Santiago Rodríguez, estudiante universitario de filosofía, y habitual en nuestros encuentros del domingo por la tarde en el ATENEO DE TEOLOGÍA, participó este verano en un curso de metafísica y mística celebrado en el Valle de los Caídos. En una de nuestras reuniones nos hizo esta brillante exposición, que le pedimos redactara para recordarla en nuestra web.
Metafísica y mística
La metafísica −filosofía primera y más fundamental− se ocupa especialmente de la cuestión del ser de las cosas. En su observación del mundo, ha llegado al descubrimiento de que, aunque todas las cosas son, su ser, además de recibido, es contingente: pueden ser o no ser en la realidad. Pero hay un Ser que es absoluto, que posee el ser por sí mismo y es necesario: Dios mismo, ha creado todo cuanto existe y lo mantiene en el ser con el gobierno de su providencia. Por su parte, la mística es la parte de la teología espiritual que trata acerca de la unión del alma con Dios. La integración de la mística de san Juan de la Cruz en la metafísica de santo Tomás de Aquino es total. Esta combinación, además de desvelarnos el gran dominio que el santo de Ávila tenía de la doctrina del Aquinate, nos enseña una verdad rotunda: la no incompatibilidad entre razón y fe. La separación de ambas dimensiones propuesta por la Modernidad, no acarrearía en el creyente que filosofa sino un desgarramiento interior, un desdoblamiento de la propia personalidad. La fe, aunque de naturaleza distinta de la razón, no es absurda sino razonable.

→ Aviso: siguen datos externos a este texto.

Lemma text_ok_en_cons c w :
  text_ok_en (c :: w) ->
  (0 < c < 128 /\ c <> chrQuote /\ c <> chrLF) /\ text_ok_en w.
Proof.
  unfold text_ok_en. cbn [forallb]. intros H.
  apply andb_true_iff in H as [Hc Hw]. split; [|exact Hw].
  unfold text_char in Hc. repeat (apply andb_true_iff in Hc as [Hc ?]).
  repeat match goal with
         | H : negb _ = true |- _ => apply negb_true_iff, Z.eqb_neq in H
         | H : (_ <? _) = true |- _ => apply Z.ltb_lt in H
         end.
  lia.
Qed.

Lemma MultiByteToWideChar_ascii_text w rest :
  text_ok_en w ->
  MultiByteToWideChar_ascii (w ++ rest) = w ++ MultiByteToWideChar_ascii rest.
Proof.
  induction w as [|c w IH]; intros Hw; [reflexivity|].
  apply text_ok_en_cons in Hw as [(Hc & _) Hw].
  unfold MultiByteToWideChar_ascii in *. cbn [app c_str].
  destruct (Z.eqb_spec c chrNull) as [E|_]; [unfold chrNull in E; lia|].
  cbn [map app]. destruct (Z.ltb_spec c 128); [|lia].
  rewrite IH by exact Hw. reflexivity.
Qed.

Lemma WideCharToMultiByte_ascii_text w :
  text_ok_en w -> WideCharToMultiByte_ascii w = w ++ [chrNull].
Proof.
  intros Hw. unfold WideCharToMultiByte_ascii. f_equal.
  induction w as [|c w IH]; [reflexivity|].
  apply text_ok_en_cons in Hw as [(Hc & _) Hw]. cbn [c_str].
  destruct (Z.eqb_spec c chrNull) as [E|_]; [unfold chrNull in E; lia|].
  cbn [map]. destruct (Z.ltb_spec c 128); [|lia].
  rewrite IH by exact Hw. reflexivity.
Qed.

Lemma text_ok_en_not_in w c :
  text_char c = false -> text_ok_en w -> c ∉ w.
Proof.
  intros Hc. induction w as [|x w IH]; intros Hw; [apply not_elem_of_nil|].
  unfold text_ok_en in Hw. cbn [forallb] in Hw.
  apply andb_true_iff in Hw as [Hx Hw].
  apply not_elem_of_cons. split; [congruence | exact (IH Hw)].
Qed.

Lemma env_en_ok : env_ok env_en text_ok_en time_ok_en.
Proof.
  constructor.
  - intros w Hw. split; apply text_ok_en_not_in; (reflexivity || exact Hw).
  - intros w Hw. exists w. cbn [WideCharToMultiByte MultiByteToWideChar env_en].
    split; [apply WideCharToMultiByte_ascii_text; exact Hw|].
    split; [apply text_ok_en_not_in; (reflexivity || exact Hw)|].
    intros rest. apply MultiByteToWideChar_ascii_text. exact Hw.
  - intros c rest Hc. cbn [MultiByteToWideChar env_en].
    unfold MultiByteToWideChar_ascii. cbn [c_str].
    destruct (Z.eqb_spec c chrNull) as [E|_]; [unfold chrNull in E; lia|].
    cbn [map app]. destruct (Z.ltb_spec c 128); [reflexivity|lia].
  - reflexivity.
  - intros t ->. cbn [format_time_point parse_time_point env_en].
    split; [|split; [vm_compute; discriminate | vm_compute; reflexivity]].
    set (l := format_time_point_iso ticks_2024). vm_compute in l. subst l.
    repeat (constructor;
            [unfold field_char, chrLF, chrComma, chrQuote; lia|]).
    constructor.
  - split.
    + apply (bool_decide_unpack _). vm_compute. exact I.
    + cbn [map fst resMap Lookup env_en]. repeat (constructor; [reflexivity|]).
      constructor.
  - discriminate.
Qed.

(** My Computer with one drive, a directory on it and two files in the
    directory. *)
Definition file_x : CItem := Item (mkData 8 (lit "x.txt") ft_2024 4096 17 32 1 0) [].
Definition file_y : CItem := Item (mkData 8 (lit "y,z.txt") ft_2024 8192 5000 32 1 0) [].
Definition dir_a : CItem :=
  Item (mkData 4 (lit "a") ft_2024 12288 5017 16 2 0) [file_x; file_y].
Definition drive_c : CItem :=
  Item (mkData 2 (lit "C:\") ft_2024 12288 5017 0 2 1) [dir_a].
Definition my_computer : CItem :=
  Item (mkData 257 (lit "My Computer") ft_2024 12288 5017 0 2 1) [drive_c].

Ltac by_computation := vm_compute; repeat split; (discriminate || reflexivity).

Lemma data_ok_en anc d :
  Forall (fun v => 0 <= v < 2 ^ 32)
         [m_Files d; m_Folders d; m_Attributes d; m_Type d * 2 ^ 16;
          dwLowDateTime (m_LastChange d); dwHighDateTime (m_LastChange d)] ->
  Forall (fun v => 0 <= v < 2 ^ 64) [m_SizeLogical d; m_SizePhysical d] ->
  text_ok_en (written_name env_en anc d) ->
  time_ok_en (ToTimePoint (m_LastChange d)) ->
  data_ok env_en text_ok_en time_ok_en anc d.
Proof.
  intros H32 H64 Htext Htime.
  repeat match goal with
         | H : Forall _ (_ :: _) |- _ => apply Forall_cons in H as [? H]
         end.
  constructor; try assumption. lia.
Qed.

Ltac data_ok_by_computation :=
  apply data_ok_en; [repeat (constructor; [by_computation|]); constructor
                    |repeat (constructor; [by_computation|]); constructor
                    |vm_compute; reflexivity
                    |vm_compute; reflexivity].

Lemma file_x_ok : saved_ok env_en text_ok_en time_ok_en [dir_a; drive_c; my_computer] file_x.
Proof.
  apply saved_ok_item; [data_ok_by_computation| |reflexivity|constructor].
  split; [reflexivity|]. right.
  repeat split; try reflexivity.
  - apply (bool_decide_unpack _). vm_compute. exact I.
  - left. reflexivity.
Qed.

Dentro de la metafísica tomista, un descubrimiento originalísimo despunta respecto a toda la tradición filosófica anterior: la distinción entre ser y esencia. Esta dotrina viene a señalar que el ente (aquello que tiene ser) se constituye de dos co-principios metafísicos. Así, el ser es aquello por lo que el ente es, el hecho de que existe sin más; la esencia es el conjunto de determinaciones del ente: lo que el ente es, las características que le hacen ser aquello que es. Subsumir el ser a la esencia (esencialismo) nos llevaría a olvidar nuestra propia contingencia (que se descubre en el propio acto de ser y no en su esencia). Pero tampoco es admisible considerar nuestra existencia como completamente desnuda (existencialismo), sino que ésta se llena con el conocimiento de las esencias de las cosas. Esto hace posible la analogía, por la que conocemos a Dios: por las cosas visibles, llegamos a lo invisible.
Dios, además de ser causa eficiente de todo, es también causa final de todas las cosas, porque todo tiende a Él en su propio perfeccionamiento y, de un modo más excelente, el hombre con sus potencias espirituales. Esta tendencia del hombre hacia Dios es ontológicamente radical, aunque no enteramente fáctica. El pecado ha corrompido nuestra naturaleza haciendo que no todas nuestras acciones nos conduzcan a Dios como debieran. La realidad del pecado es tan terrible porque, en realidad, el pecado no es, sino que él mismo se agota en no ser. De ahí que al pecado le siga en el alma una ausencia: ausencia de Dios, deficiencia de bien.
Sin embargo, nuestra situación no es definitiva y junto a esta realidad del pecado, convive la realidad de la gracia de Dios que nos transforma. San Juan de la Cruz nos enseña las noches en que Dios nos sumerge para purificarnos de todo lo que nos impide acogerlo a Él. Dios nos sumerge en la noche del sentido, por la que nos privamos de lo descansado y agradable, para ir a lo menos y despreciable. Solo Dios sacia al hombre y solo alcanza éste la libertad cuando no está atado más que a Él.
Además, Dios nos sumerge también en la noche del espíritu para llegar al desprendimiento de nosotros mismos. La gracia purifica nuestras potencias espirituales: a la voluntad con la caridad, deseando solo que Dios esté en nosotros; al entendimiento con la fe, quitando de nosotros falsas imágenes de la santidad; y a la memoria con la esperanza, desechando tantos recuerdos que nos alejan de Dios. Solo con un entero ‘dejarse hacer’ por la gracia llega el alma a ver los esfuerzos de sus virtudes sublimados con la efusión de los dones: es ya toda de Dios.